DATA TO PROCESS:
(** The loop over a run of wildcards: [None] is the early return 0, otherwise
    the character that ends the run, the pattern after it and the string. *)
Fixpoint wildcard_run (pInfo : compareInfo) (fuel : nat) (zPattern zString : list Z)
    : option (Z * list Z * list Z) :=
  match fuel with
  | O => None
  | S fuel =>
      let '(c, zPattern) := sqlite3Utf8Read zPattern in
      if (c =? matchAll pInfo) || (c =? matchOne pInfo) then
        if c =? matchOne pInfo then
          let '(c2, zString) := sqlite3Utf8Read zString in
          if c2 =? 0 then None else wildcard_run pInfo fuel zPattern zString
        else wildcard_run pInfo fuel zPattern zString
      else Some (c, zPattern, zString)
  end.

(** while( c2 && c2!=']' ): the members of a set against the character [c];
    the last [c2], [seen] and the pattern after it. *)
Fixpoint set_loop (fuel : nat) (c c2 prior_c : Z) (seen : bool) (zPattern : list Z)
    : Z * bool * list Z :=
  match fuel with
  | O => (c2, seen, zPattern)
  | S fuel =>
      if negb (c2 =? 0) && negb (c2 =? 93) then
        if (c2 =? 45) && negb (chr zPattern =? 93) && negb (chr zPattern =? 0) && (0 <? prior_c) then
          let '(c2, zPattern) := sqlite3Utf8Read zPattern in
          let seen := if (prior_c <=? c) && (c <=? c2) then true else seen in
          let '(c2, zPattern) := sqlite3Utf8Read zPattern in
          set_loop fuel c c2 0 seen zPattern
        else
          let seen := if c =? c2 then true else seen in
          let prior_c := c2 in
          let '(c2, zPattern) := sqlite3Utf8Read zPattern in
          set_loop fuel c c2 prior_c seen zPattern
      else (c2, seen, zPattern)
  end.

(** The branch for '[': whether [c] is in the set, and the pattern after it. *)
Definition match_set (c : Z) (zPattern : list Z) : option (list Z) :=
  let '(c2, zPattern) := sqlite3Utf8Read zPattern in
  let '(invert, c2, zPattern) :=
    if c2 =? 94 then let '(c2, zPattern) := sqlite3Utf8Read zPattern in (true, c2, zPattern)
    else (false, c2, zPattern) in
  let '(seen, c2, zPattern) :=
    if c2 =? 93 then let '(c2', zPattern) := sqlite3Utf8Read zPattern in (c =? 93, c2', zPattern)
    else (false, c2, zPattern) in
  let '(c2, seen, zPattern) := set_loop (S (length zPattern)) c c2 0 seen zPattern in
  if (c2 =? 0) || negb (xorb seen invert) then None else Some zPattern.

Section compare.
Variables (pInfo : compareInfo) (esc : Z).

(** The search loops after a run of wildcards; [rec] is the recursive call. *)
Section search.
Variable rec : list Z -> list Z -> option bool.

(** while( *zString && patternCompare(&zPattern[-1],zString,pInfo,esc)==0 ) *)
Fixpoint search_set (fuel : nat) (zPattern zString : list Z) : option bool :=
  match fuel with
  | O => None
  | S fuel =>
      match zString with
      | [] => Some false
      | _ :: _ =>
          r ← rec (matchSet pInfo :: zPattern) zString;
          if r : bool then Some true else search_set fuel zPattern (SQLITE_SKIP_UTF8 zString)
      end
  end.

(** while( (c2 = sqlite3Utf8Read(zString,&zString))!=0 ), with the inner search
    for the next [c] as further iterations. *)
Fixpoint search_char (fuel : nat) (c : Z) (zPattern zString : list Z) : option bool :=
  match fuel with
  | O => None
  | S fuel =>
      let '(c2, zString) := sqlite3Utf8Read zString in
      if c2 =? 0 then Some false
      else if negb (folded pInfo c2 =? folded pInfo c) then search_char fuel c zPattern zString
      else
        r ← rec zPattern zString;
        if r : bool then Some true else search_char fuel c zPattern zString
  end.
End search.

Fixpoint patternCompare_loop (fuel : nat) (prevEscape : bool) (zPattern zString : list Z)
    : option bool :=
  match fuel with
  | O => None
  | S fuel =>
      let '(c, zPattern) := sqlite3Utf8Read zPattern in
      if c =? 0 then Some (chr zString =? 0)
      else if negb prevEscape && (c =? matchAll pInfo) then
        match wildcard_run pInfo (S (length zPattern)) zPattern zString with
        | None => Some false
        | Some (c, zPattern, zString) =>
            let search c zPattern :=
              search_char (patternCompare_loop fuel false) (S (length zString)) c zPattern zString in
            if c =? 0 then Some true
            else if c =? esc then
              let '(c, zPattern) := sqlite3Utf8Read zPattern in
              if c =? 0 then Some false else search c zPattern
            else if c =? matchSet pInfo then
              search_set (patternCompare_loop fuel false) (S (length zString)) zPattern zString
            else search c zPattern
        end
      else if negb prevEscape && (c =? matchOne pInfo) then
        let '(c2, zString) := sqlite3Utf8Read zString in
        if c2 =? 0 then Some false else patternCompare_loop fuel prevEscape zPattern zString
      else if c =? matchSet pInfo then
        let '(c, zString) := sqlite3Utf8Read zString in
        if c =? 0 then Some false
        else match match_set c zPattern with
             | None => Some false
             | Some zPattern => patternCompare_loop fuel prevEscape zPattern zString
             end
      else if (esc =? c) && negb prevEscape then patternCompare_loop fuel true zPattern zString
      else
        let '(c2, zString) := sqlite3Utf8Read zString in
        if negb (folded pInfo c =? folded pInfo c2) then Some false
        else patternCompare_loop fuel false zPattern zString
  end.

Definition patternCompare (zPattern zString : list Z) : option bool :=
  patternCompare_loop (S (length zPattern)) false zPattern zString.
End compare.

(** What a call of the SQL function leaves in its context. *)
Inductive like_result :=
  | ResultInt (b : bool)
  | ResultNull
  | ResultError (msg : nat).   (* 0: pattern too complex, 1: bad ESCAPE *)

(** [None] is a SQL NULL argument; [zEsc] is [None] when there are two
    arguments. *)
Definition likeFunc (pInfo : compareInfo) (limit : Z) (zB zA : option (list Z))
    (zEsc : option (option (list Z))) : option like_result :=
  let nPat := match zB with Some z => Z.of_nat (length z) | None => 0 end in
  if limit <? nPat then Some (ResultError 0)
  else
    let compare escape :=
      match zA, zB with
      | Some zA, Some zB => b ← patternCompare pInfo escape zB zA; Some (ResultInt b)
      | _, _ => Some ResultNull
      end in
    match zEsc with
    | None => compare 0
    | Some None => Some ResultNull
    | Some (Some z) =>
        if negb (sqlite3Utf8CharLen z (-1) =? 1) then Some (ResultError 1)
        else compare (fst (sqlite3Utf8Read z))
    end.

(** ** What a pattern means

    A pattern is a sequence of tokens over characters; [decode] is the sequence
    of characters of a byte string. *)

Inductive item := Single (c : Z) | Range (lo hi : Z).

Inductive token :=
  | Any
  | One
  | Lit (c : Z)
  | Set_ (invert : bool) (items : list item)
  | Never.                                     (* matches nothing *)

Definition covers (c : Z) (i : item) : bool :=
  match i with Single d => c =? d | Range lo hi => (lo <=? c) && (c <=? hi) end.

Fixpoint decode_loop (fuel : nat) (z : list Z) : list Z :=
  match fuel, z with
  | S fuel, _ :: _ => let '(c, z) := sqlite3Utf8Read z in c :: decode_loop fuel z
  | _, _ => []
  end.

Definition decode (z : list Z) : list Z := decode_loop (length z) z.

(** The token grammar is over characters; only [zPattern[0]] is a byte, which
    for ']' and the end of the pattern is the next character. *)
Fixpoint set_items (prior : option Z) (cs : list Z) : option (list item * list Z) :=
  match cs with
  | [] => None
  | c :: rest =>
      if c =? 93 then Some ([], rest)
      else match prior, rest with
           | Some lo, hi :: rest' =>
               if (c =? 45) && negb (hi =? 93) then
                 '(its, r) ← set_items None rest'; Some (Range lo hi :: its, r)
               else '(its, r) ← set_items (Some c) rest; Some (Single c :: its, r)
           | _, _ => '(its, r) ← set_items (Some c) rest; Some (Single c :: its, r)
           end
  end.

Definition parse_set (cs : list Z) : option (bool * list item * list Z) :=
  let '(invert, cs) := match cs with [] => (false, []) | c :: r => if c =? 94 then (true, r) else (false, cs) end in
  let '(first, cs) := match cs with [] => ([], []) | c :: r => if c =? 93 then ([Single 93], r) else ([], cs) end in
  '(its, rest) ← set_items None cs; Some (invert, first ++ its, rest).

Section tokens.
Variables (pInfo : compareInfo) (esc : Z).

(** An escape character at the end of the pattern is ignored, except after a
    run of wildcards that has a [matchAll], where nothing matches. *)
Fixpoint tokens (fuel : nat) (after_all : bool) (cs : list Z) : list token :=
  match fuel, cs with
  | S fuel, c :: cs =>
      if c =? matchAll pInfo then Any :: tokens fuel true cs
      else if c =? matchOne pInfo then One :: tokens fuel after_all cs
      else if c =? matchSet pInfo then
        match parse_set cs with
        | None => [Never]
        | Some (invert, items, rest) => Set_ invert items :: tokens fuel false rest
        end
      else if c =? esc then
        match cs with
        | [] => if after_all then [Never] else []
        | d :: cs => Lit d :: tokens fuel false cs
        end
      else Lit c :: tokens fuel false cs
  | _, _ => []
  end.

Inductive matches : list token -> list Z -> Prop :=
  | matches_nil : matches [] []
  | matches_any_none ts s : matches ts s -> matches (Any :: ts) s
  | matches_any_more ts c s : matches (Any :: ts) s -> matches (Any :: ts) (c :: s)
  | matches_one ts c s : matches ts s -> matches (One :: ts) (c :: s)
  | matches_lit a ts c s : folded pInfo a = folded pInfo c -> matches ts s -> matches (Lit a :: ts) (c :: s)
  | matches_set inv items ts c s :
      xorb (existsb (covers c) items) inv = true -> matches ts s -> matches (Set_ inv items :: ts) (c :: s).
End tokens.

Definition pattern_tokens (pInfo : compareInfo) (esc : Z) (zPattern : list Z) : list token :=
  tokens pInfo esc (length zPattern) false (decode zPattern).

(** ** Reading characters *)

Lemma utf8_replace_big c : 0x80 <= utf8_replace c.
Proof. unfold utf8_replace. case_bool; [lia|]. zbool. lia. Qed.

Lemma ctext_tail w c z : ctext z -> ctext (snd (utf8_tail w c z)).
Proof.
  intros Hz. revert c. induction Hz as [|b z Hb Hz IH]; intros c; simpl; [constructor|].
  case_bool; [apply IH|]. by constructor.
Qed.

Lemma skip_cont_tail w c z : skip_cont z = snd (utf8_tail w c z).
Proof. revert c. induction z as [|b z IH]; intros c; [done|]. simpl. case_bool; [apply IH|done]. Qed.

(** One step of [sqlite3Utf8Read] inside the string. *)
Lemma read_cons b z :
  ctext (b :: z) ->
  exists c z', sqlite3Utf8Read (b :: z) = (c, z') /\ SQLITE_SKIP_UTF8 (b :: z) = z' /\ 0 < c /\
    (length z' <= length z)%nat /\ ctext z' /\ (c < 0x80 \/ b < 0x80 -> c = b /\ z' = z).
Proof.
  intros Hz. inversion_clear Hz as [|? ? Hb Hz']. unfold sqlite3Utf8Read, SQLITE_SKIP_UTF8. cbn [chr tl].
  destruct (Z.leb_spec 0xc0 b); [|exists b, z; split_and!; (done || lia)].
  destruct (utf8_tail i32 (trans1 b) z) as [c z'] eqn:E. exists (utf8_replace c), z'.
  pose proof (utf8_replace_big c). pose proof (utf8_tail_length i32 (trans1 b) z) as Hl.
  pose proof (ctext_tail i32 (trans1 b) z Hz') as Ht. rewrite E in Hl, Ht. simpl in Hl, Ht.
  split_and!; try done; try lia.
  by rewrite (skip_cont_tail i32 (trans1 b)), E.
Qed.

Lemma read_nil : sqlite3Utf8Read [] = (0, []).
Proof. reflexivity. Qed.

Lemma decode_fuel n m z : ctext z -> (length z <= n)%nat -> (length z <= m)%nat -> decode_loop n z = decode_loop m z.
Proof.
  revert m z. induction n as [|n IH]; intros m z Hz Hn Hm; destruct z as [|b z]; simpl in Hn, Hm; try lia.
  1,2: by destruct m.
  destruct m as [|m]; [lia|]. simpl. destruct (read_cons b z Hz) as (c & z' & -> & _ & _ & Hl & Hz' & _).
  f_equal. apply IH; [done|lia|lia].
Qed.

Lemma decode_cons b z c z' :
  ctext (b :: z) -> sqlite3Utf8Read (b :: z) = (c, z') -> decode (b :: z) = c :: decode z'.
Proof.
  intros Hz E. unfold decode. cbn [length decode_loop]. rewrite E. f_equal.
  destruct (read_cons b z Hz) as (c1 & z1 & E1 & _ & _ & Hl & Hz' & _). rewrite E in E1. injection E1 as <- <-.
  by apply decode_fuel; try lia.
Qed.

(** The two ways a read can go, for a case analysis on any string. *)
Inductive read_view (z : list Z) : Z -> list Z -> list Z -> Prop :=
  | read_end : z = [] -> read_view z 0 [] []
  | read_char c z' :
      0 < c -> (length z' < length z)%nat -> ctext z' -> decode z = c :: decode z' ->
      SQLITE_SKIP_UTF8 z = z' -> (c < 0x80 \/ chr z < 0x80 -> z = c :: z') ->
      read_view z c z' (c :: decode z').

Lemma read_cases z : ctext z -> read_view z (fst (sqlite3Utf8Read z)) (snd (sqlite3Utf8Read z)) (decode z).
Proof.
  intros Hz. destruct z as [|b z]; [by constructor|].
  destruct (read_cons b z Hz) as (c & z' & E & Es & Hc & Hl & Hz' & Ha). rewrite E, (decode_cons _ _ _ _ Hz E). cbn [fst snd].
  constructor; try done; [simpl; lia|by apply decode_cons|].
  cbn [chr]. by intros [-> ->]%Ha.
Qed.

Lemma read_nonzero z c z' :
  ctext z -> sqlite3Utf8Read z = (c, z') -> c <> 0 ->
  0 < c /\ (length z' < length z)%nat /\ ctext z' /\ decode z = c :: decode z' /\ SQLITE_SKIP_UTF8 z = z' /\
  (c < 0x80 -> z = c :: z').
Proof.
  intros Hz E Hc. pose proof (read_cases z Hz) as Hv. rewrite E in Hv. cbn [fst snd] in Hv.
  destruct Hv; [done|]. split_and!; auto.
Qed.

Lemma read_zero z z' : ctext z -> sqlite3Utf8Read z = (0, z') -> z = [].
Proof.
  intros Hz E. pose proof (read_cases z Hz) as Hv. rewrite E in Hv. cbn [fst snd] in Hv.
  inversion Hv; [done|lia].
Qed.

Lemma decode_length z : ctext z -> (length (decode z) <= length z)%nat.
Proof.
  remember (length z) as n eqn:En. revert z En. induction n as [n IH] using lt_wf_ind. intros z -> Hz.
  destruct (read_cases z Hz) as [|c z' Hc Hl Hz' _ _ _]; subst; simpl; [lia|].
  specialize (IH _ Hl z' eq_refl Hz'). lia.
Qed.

AIM OF THE EXERCISE: Starting at the first line of the data above, retype each line exactly until you reach the line containing "(** while( c2", and include that line too.

TASK ANSWER:
(** The loop over a run of wildcards: [None] is the early return 0, otherwise
    the character that ends the run, the pattern after it and the string. *)
Fixpoint wildcard_run (pInfo : compareInfo) (fuel : nat) (zPattern zString : list Z)
    : option (Z * list Z * list Z) :=
  match fuel with
  | O => None
  | S fuel =>
      let '(c, zPattern) := sqlite3Utf8Read zPattern in
      if (c =? matchAll pInfo) || (c =? matchOne pInfo) then
        if c =? matchOne pInfo then
          let '(c2, zString) := sqlite3Utf8Read zString in
          if c2 =? 0 then None else wildcard_run pInfo fuel zPattern zString
        else wildcard_run pInfo fuel zPattern zString
      else Some (c, zPattern, zString)
  end.

(** while( c2 && c2!=']' ): the members of a set against the character [c];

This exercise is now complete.